TASK DESCRIPTION: What you return must be the lines of the data that hold the word "forall".

DATASET:
Definition status_of (utilization_percentage : Q) : string :=
  if Qgeb utilization_percentage 90 then "overloaded"
  else if Qgeb utilization_percentage 70 then "busy"
  else if Qgeb utilization_percentage 40 then "moderate"
  else "available".

(** [calculate_agent_capacity]; [config] is a dictionary of integer
    options. *)
Definition calculate_agent_capacity (agent : Agent) (config : dict Z)
    : result Capacity :=
  let max_load := default 10%Z (dict_get "max_load_per_agent" config) in
  let current_load := current_load agent in
  rbind (Py.div (inject_Z current_load) (inject_Z max_load)) (fun ratio =>
  let utilization_percentage := (ratio * 100)%Q in
  Ok {| c_current_load := current_load;
        max_load := max_load;
        remaining_capacity := (max_load - current_load)%Z;
        utilization_percentage := utilization_percentage;
        is_available := String.eqb (availability_status agent) "Available";
        can_accept_more := (current_load <? max_load)%Z;
        status := status_of utilization_percentage |}).

(** The inner loop of [find_backup_agents]. *)
Definition overlap_score_of (agent : Agent) (required_skills : list string) : Z :=
  fold_left
    (fun overlap_score skill =>
       match dict_get skill (skills agent) with
       | Some level => (overlap_score + level)%Z
       | None => overlap_score
       end)
    required_skills 0%Z.

Definition backup_score (agent : Agent) (overlap_score : Z) : Q :=
  let final_score := (inject_Z overlap_score * 0.6)%Q in
  let final_score :=
    if String.eqb (availability_status agent) "Available"
    then (final_score + 20)%Q else final_score in
  (final_score + inject_Z (experience_level agent) * 0.5)%Q.

(** The list [backups] when the loop over the agents ends. *)
Fixpoint backup_candidates (primary_agent : Agent)
    (entries : list (string * Agent)) (required_skills : list string)
    : list (string * Q) :=
  match entries with
  | [] => []
  | (agent_id_key, agent) :: entries' =>
      if String.eqb agent_id_key (agent_id primary_agent)
      then backup_candidates primary_agent entries' required_skills
      else
        let overlap_score := overlap_score_of agent required_skills in
        if (0 <? overlap_score)%Z
        then (agent_id_key, backup_score agent overlap_score)
             :: backup_candidates primary_agent entries' required_skills
        else backup_candidates primary_agent entries' required_skills
  end.

Definition find_backup_agents (primary_agent : Agent) (all_agents : dict Agent)
    (required_skills : list string) : list (string * Q) :=
  take 3 (sort_by_score
            (backup_candidates primary_agent all_agents required_skills)).

End Utils.

(** ** The priority calculator as the specification words it

    The rules of section 4.2 of the specification, written independently of
    the code above and compared with it below. *)






(** The importance the specification gives a skill with [count] matching
    trigger phrases out of [phrases]. *)
Definition spec_importance (count phrases : Z) : Q :=
  Qmin (inject_Z count / inject_Z phrases) 1.

(** The mapping of section 4.1: the skills with at least one matching
    trigger phrase, each with its importance, in the order of the lexicon. *)
Definition spec_required_skills (lexicon : dict (list string)) (text : string)
    : list (string * Q) :=
  omap (fun '(skill, keywords) =>
          let count := count_in keywords text in
          if (0 <? count)%Z
          then Some (skill, spec_importance count (Z.of_nat (length keywords)))
          else None)
       lexicon.

(** Two entries with the same skill and equal importance. *)
Definition same_entry (x y : string * Q) : Prop :=
  fst x = fst y /\ (snd x == snd y)%Q.

(** ** Sample datasets *)

(** A wall clock that advances one second per reading. *)
Definition sample_clock (k : nat) : Q := 1700000000 + inject_Z (Z.of_nat k).

Definition agent_ann : Agent :=
  mkAgent "agent_001" "Ann" [("Networking", 9%Z)] 0 "Available" 10 [] 0.

(** Not available, and at the default load limit. *)
Definition agent_bob : Agent :=
  mkAgent "agent_002" "Bob" [("Networking", 5%Z)] 10 "Busy" 6 [] 0.

(** Far over the load limit. *)
Definition agent_cy : Agent :=
  mkAgent "agent_003" "Cy" [] 1000 "Available" 0 [] 0.

Definition agent_di : Agent :=
  mkAgent "agent_004" "Di" [] 2000 "Available" 0 [] 0.

(** Enters the run with three open tickets. *)
Definition agent_eve : Agent :=
  mkAgent "agent_005" "Eve" [("Printer_Troubleshooting", 8%Z)] 3 "Available" 5 [] 0.

Definition ticket_network : Ticket :=
  mkTicket "TKT-A" "Network"
    "network down for everyone, production outage" 1699990000.

Definition ticket_printer : Ticket :=
  mkTicket "TKT-B" "Printer" "printer out of paper" 1699990000.

(** A text no trigger phrase of the lexicon occurs in. *)
Definition ticket_plain : Ticket :=
  mkTicket "TKT-C" "Question" "please call me back" 1699990000.

(** The identifier of [ticket_printer] on another text. *)
Definition ticket_printer_reworded : Ticket :=
  mkTicket "TKT-B" "VPN" "vpn tunnel drops on the linux server" 1699990000.

(** A ticket with the two keys the validator asks for and no title. *)
Definition json_ticket_without_title : Json.value :=
  Json.Obj [("ticket_id", Json.Str "TKT-D");
            ("description", Json.Str "printer out of paper")].

(** The record of [ticket_printer], and a record with its identifier only. *)
Definition json_ticket_printer : Json.value :=
  Json.Obj [("ticket_id", Json.Str "TKT-B");
            ("title", Json.Str "Printer");
            ("description", Json.Str "printer out of paper");
            ("creation_timestamp", Json.Num 1699990000)].

Definition json_ticket_id_only : Json.value :=
  Json.Obj [("ticket_id", Json.Str "TKT-B")].

Definition json_dataset : Json.value :=
  Json.Obj [("agents",
             Json.Arr [Json.Obj [("agent_id", Json.Str "agent_001");
                                 ("skills", Json.Obj [("Networking", Json.Num 9)])]]);
            ("tickets", Json.Arr [json_ticket_without_title])].

(** ** Invariants and effects the statements use *)

Section HeapInvariant.
Context {A : Type} (lt : A -> A -> bool).
Implicit Types heap : list A.

(** [heap_le a b]: [b] is not smaller than [a]. *)
Definition heap_le (a b : A) : Prop := lt b a = false.

(** The heap invariant of [heapq]: no element is smaller than its parent. *)
Definition heap_ordered heap : Prop :=
  forall i x p,
    0 < i -> heap !! i = Some x -> heap !! parent_of i = Some p -> heap_le p x.

(** The invariant everywhere but at [pos]: the edges that do not touch
    [pos] are in order, and the parent of [pos] is not above the children
    of [pos]. *)
Definition ordered_off heap (pos : nat) : Prop :=
  (forall i x p,
     0 < i -> i <> pos -> parent_of i <> pos ->
     heap !! i = Some x -> heap !! parent_of i = Some p -> heap_le p x) /\
  (forall c x g,
     0 < pos -> 0 < c -> parent_of c = pos ->
     heap !! c = Some x -> heap !! parent_of pos = Some g -> heap_le g x).

(** [x] is not above the children of [pos]. *)
Definition below_children heap (pos : nat) (x : A) : Prop :=
  forall c y, 0 < c -> parent_of c = pos -> heap !! c = Some y -> heap_le x y.

End HeapInvariant.

(** What a call leaves alone when it touches only the cache. *)
Definition same_engine (self self' : System) : Prop :=
  agents self' = agents self /\
  tickets self' = tickets self /\
  assignments self' = assignments self /\
  config self' = config self /\
  agent_performance_history self' = agent_performance_history self /\
  clock_reads self' = clock_reads self.

(** Only the clock has been read. *)
Definition same_but_clock (self self' : System) : Prop :=
  agents self' = agents self /\
  tickets self' = tickets self /\
  assignments self' = assignments self /\
  config self' = config self /\
  skill_requirements_cache self' = skill_requirements_cache self /\
  agent_performance_history self' = agent_performance_history self.

(** Every ticket is stored under its own identifier. *)
Definition tickets_keyed (self : System) : Prop :=
  forall k ticket, dict_get k (tickets self) = Some ticket -> ticket_id ticket = k.

(** Scoring cannot divide by zero: the load limit is not zero, or there is
    no agent to score. *)
Definition can_score (self : System) : Prop :=
  max_load_per_agent (config self) <> 0%Z \/ agents self = [].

ANSWER SECTION:
  forall i x p,
  (forall i x p,
  (forall c x g,
  forall c y, 0 < c -> parent_of c = pos -> heap !! c = Some y -> heap_le x y.
  forall k ticket, dict_get k (tickets self) = Some ticket -> ticket_id ticket = k.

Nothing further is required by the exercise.